* What you should do: In the listing below, pick out lines with "that".

[Start of Attachment]

(* ===== verification/Flow.v ===== *)
(** Flow control.

    [flow_inv] is the accounting invariant: on every stream what was read and
    what is buffered add up to what was received, which is within the limit
    given to the peer, and that limit is never more than a window past what
    was read; on the connection the counters are the sums over the streams,
    and the limit stays between half a window and a window past what was
    consumed. On the sending side the offsets never pass the peer's limits. *)

From S2P Require Import Prelude Varint Params Frame WriteLock Config State Core Stream Conn System Facts Ids Table.

(** Reading a stream fails with a reset or a cancellation only. *)
Definition stream_error (e : option error) : Prop :=
  match e with None | Some (ErrStream _ _ _) => True | Some _ => False end.

(** The part of what was received on [s] that counts as consumed. *)
Definition used (s : stream) : Z := s_recvOffset s - zlen (unread s).

Record stream_ok (window : Z) (s : stream) : Prop := {
  so_roff : s_roff s = 0%nat \/ (s_roff s < length (s_rbuf s))%nat;
  so_read : 0 <= s_readOffset s;
  so_have : s_readOffset s + zlen (unread s) <= s_recvOffset s;
  so_exact : s_recvErr s = None -> s_readOffset s + zlen (unread s) = s_recvOffset s;
  so_limit : s_recvOffset s <= s_recvMax s;
  so_window : s_recvMax s <= s_readOffset s + window;
  so_half : s_canRecv s = true -> s_finRecv s = false -> s_readOffset s + window / 2 <= s_recvMax s;
  so_norecv : s_canRecv s = false -> s_recvMax s = 0;
  so_err : s_recvErr s <> None <-> s_readCancelled s = true \/ s_recvReset s = true;
  so_gone : s_recvErr s <> None -> s_rbuf s = [];
  so_send : 0 <= s_sendOffset s <= s_sendMax s;
  so_sendMax : s_sendMax s <= varint_max;
  so_kind : stream_error (s_recvErr s);
}.

Abbreviation stream_window c := (InitialStreamReceiveWindow (c_config c)).
Abbreviation conn_window c := (InitialConnectionReceiveWindow (c_config c)).

Record flow_inv (c : Conn) : Prop := {
  fl_stream p : ptr c p -> stream_ok (stream_window c) (deref c p);
  fl_received : c_received c = sumZ s_recvOffset (c_heap c);
  fl_consumed : c_consumed c = sumZ used (c_heap c);
  fl_limit : c_received c <= c_recvMax c;
  fl_window : c_recvMax c <= c_consumed c + conn_window c;
  fl_half : c_consumed c + conn_window c / 2 <= c_recvMax c;
  fl_sent : c_sent c = sumZ s_sendOffset (c_heap c);
  fl_sendLimit : c_sent c <= c_sendMax c;
  fl_sendMax : c_sendMax c <= varint_max;
  fl_peer : params_varint (c_peer c);
}.

(** * Consequences *)

Section consequences.
Context (c : Conn) (H : flow_inv c).

Lemma heap_stream_ok s : s ∈ c_heap c -> stream_ok (stream_window c) s.
Proof using H.
  intros (p & Hp & <-)%list_elem_of_lookup_total_1. by apply (fl_stream _ H p).
Qed.

Lemma used_range w s : stream_ok w s -> 0 <= used s <= s_recvOffset s.
Proof using Type.
  intros Hs. pose proof (so_read _ _ Hs). pose proof (so_have _ _ Hs).
  unfold used. lia.
Qed.

Lemma consumed_range : 0 <= c_consumed c <= c_received c.
Proof using H.
  rewrite (fl_consumed _ H), (fl_received _ H). split.
  - apply sumZ_nonneg. intros s Hs%heap_stream_ok. apply used_range in Hs; lia.
  - apply sumZ_le. intros s Hs%heap_stream_ok. apply used_range in Hs; lia.
Qed.

Lemma stream_received p : ptr c p -> 0 <= s_recvOffset (deref c p) <= c_received c.
Proof using H.
  intros Hp. pose proof (used_range _ _ (fl_stream _ H p Hp)). split; [lia|].
  rewrite (fl_received _ H). apply (sumZ_elem s_recvOffset _ p).
  - intros s Hs%heap_stream_ok. apply used_range in Hs. lia.
  - by apply heap_lookup.
Qed.

Lemma stream_sent p : ptr c p -> 0 <= s_sendOffset (deref c p) <= c_sent c.
Proof using H.
  intros Hp. pose proof (so_send _ _ (fl_stream _ H p Hp)). split; [lia|].
  rewrite (fl_sent _ H). apply (sumZ_elem s_sendOffset _ p).
  - intros s Hs%heap_stream_ok. apply so_send in Hs. lia.
  - by apply heap_lookup.
Qed.

(** What is buffered is received and not consumed yet. *)
Lemma buffered_sum : c_received c - c_consumed c = sumZ (fun s => zlen (unread s)) (c_heap c).
Proof using H.
  rewrite (fl_consumed _ H), (fl_received _ H). clear H. induction (c_heap c) as [|s l IH]; [done|].
  rewrite !sumZ_cons. unfold used in *. lia.
Qed.

Lemma buffered_room p : ptr c p -> c_consumed c + zlen (unread (deref c p)) <= c_received c.
Proof using H.
  intros Hp. pose proof buffered_sum as E.
  pose proof (sumZ_elem (fun s => zlen (unread s)) (c_heap c) p (deref c p)) as X. simpl in X.
  specialize (X ltac:(intros; lia) (heap_lookup _ _ Hp)). lia.
Qed.

Lemma sent_nonneg : 0 <= c_sent c.
Proof using H.
  rewrite (fl_sent _ H). apply sumZ_nonneg. intros s Hs%heap_stream_ok. apply so_send in Hs. lia.
Qed.
End consequences.

(** * Operations that leave the accounts alone *)

Definition fview (s : stream) :=
  (s_canRecv s, (s_rbuf s, s_roff s), (s_recvOffset s, s_recvMax s, s_readOffset s),
   (s_finRecv s, s_recvReset s, s_readCancelled s, s_recvErr s), (s_sendOffset s, s_sendMax s)).

Definition fv (c : Conn) :=
  (c_config c, c_peer c, (c_sendMax c, c_sent c), (c_recvMax c, c_received c, c_consumed c),
   fview <$> c_heap c).

Lemma stream_ok_view w s s' : fview s' = fview s -> stream_ok w s -> stream_ok w s'.
Proof.
  unfold fview. intros E H. injection E as E1 E2 E3 E4 E5 E6 E7 E8 E9 E10 E11 E12.
  destruct H as [A1 A2 A3 A4 A5 A6 A7 A8 A9 A10 A11 A12 A13].
  split; unfold unread in *; rewrite ?E1, ?E2, ?E3, ?E4, ?E5, ?E6, ?E7, ?E8, ?E9, ?E10, ?E11, ?E12; done.
Qed.

Lemma view_heap {T} (g : stream -> T) c c' p :
  g <$> c_heap c' = g <$> c_heap c ->
  length (c_heap c') = length (c_heap c) /\ (ptr c p -> g (deref c' p) = g (deref c p)).
Proof.
  intros H. assert (Hl : length (c_heap c') = length (c_heap c))
    by (rewrite <- (length_fmap g), H, length_fmap; done).
  split; [done|]. intros Hp.
  assert (Hp' : (g <$> c_heap c') !! p = (g <$> c_heap c) !! p) by (by rewrite H).
  rewrite !list_lookup_fmap, !heap_lookup in Hp' by lia. simpl in Hp'. congruence.
Qed.

Lemma flow_same c c' : fv c' = fv c -> flow_inv c -> flow_inv c'.
Proof.
  unfold fv. intros E H. injection E as E1 E2 E3 E4 E5 E6 E7 E8.
  destruct H as [A1 A2 A3 A4 A5 A6 A7 A8 A9 A10]. split; rewrite ?E1, ?E2, ?E3, ?E4, ?E5, ?E6, ?E7; try done.
  - intros p Hp. destruct (view_heap fview c c' p E8) as [Hl Hv].
    rewrite Hl in Hp. eapply stream_ok_view; [by apply Hv|by apply A1].
  - rewrite A2. symmetry. apply (sumZ_view fview); [done|]. unfold fview. congruence.
  - rewrite A3. symmetry. apply (sumZ_view fview); [done|].
    unfold fview, used, unread. intros s s' Ev. injection Ev as _ V2 V3 V4 _ _ _ _ _ _ _ _.
    by rewrite V2, V3, V4.
  - rewrite A7. symmetry. apply (sumZ_view fview); [done|]. unfold fview. congruence.
Qed.

Section quiet.
Implicit Types (c : Conn) (p : nat).

Lemma fv_upd p f c : fview (f (deref c p)) = fview (deref c p) -> fv (upd p f c) = fv c.
Proof. intros H. unfold fv, upd. simpl. f_equal. by apply fmap_insert_same. Qed.

Lemma fv_signal_close sg c : fv (signal_close sg c) = fv c.
Proof. done. Qed.

Lemma fv_broadcast_read p c : fv (broadcast_read p c) = fv c.
Proof. unfold broadcast_read. by rewrite fv_upd. Qed.

Lemma fv_broadcast_write p c : fv (broadcast_write p c) = fv c.
Proof. unfold broadcast_write. by rewrite fv_upd. Qed.

Lemma fv_broadcast_send c : fv (broadcast_send c) = fv c.
Proof. done. Qed.

Lemma fv_broadcast_out d c : fv (broadcast_out d c) = fv c.
Proof. by destruct d. Qed.

Lemma fv_broadcast_in d c : fv (broadcast_in d c) = fv c.
Proof. by destruct d. Qed.

Lemma fv_queue f c : fv (queueLocked f c) = fv c.
Proof. done. Qed.

Lemma fv_wake_streams ps c : fv (wake_streams ps c) = fv c.
Proof.
  revert c. induction ps as [|p ps IH]; intros c; [done|].
  simpl. by rewrite IH, fv_broadcast_write, fv_broadcast_read.
Qed.

Lemma fv_cancel p cause c : fv (stream_cancel p cause c) = fv c.
Proof.
  unfold stream_cancel. destruct (negb _); [done|]. destruct (stream_cause _ _); [done|].
  by rewrite fv_upd.
Qed.

Lemma fv_terminate e c : fv (terminate e c).2 = fv c.
Proof.
  unfold terminate. destruct (c_closeErr c); [done|]. cbn [snd]. rewrite conn_cancel_eq.
  match goal with |- fv (set_c_streams ∅ ?x) = _ => set (c1 := x) end.
  assert (E : fv c1 = fv c); [|by rewrite <- E].
  subst c1. repeat first [ rewrite fv_wake_streams | rewrite fv_broadcast_in
    | rewrite fv_broadcast_out | rewrite fv_broadcast_send ]. destruct (negb _); [rewrite close_handshake_eq|]; done.
Qed.

Lemma fv_ping now resp seq c : fv (handlePingLocked now resp seq c).2 = fv c.
Proof.
  unfold handlePingLocked. destruct resp; [repeat destruct (_ <=? _); try destruct (_ =? _)|destruct (_ && _)]; done.
Qed.

Lemma fv_datagram data c : fv (handleDatagramLocked data c).2 = fv c.
Proof. unfold handleDatagramLocked. repeat destruct (_ <? _); done. Qed.

Lemma fv_takeControl now c : fv (takeControl now c).2 = fv c.
Proof.
  destruct (c_closeErr c) eqn:E; [by unfold takeControl; rewrite E|]. by rewrite takeControl_eq.
Qed.
End quiet.

Create Rewrite HintDb fv.
#[export] Hint Rewrite fv_signal_close fv_broadcast_read fv_broadcast_write fv_broadcast_send
  fv_broadcast_out fv_broadcast_in fv_queue fv_wake_streams fv_cancel fv_terminate fv_ping fv_datagram
  fv_takeControl : fv.

(** * Operations on one stream *)

Section one_stream.
Context (c : Conn) (p : nat) (H : flow_inv c) (Hp : ptr c p).
Abbreviation s := (deref c p).

(** The accounts of the connection after the stream [p] became [s']. *)
Lemma flow_step c' s' :
  c_heap c' = <[p := s']> (c_heap c) -> c_config c' = c_config c -> c_peer c' = c_peer c ->
  stream_ok (stream_window c) s' ->
  c_received c' = c_received c + (s_recvOffset s' - s_recvOffset s) ->
  c_consumed c' = c_consumed c + (used s' - used s) ->
  c_sent c' = c_sent c + (s_sendOffset s' - s_sendOffset s) ->
  c_received c' <= c_recvMax c' -> c_recvMax c' <= c_consumed c' + conn_window c ->
  c_consumed c' + conn_window c / 2 <= c_recvMax c' ->
  c_sent c' <= c_sendMax c' -> c_sendMax c' <= varint_max -> flow_inv c'.
Proof using H Hp.
  intros Eh Ec Ep Hs Er Eu Es H1 H2 H3 H4 H5.
  assert (Hl : c_heap c !! p = Some s) by (by apply heap_lookup).
  split; rewrite ?Ec, ?Ep; try done.
  - intros q Hq. rewrite Eh, length_insert in Hq. unfold deref. rewrite Eh.
    destruct (decide (q = p)) as [->|Hne].
    + by rewrite insert_lookup_total_eq.
    + rewrite insert_lookup_total_ne by done. by apply (fl_stream _ H).
  - rewrite Eh, (sumZ_insert _ _ _ _ _ Hl), <- (fl_received _ H). lia.
  - rewrite Eh, (sumZ_insert _ _ _ _ _ Hl), <- (fl_consumed _ H). lia.
  - rewrite Eh, (sumZ_insert _ _ _ _ _ Hl), <- (fl_sent _ H). lia.
  - apply H.
Qed.

(** A transition that keeps the connection's own accounts. *)
Lemma flow_local f :
  stream_ok (stream_window c) (f s) -> s_recvOffset (f s) = s_recvOffset s ->
  used (f s) = used s -> s_sendOffset (f s) = s_sendOffset s -> flow_inv (upd p f c).
Proof using H Hp.
  intros Hs E1 E2 E3. destruct H as [A1 A2 A3 A4 A5 A6 A7 A8 A9 A10].
  apply (flow_step (upd p f c) (f s)); simpl; try done; lia.
Qed.
End one_stream.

[End of Attachment]

* Result of the exercise:
    given to the peer, and that limit is never more than a window past what
(** The part of what was received on [s] that counts as consumed. *)
(** * Operations that leave the accounts alone *)
(** A transition that keeps the connection's own accounts. *)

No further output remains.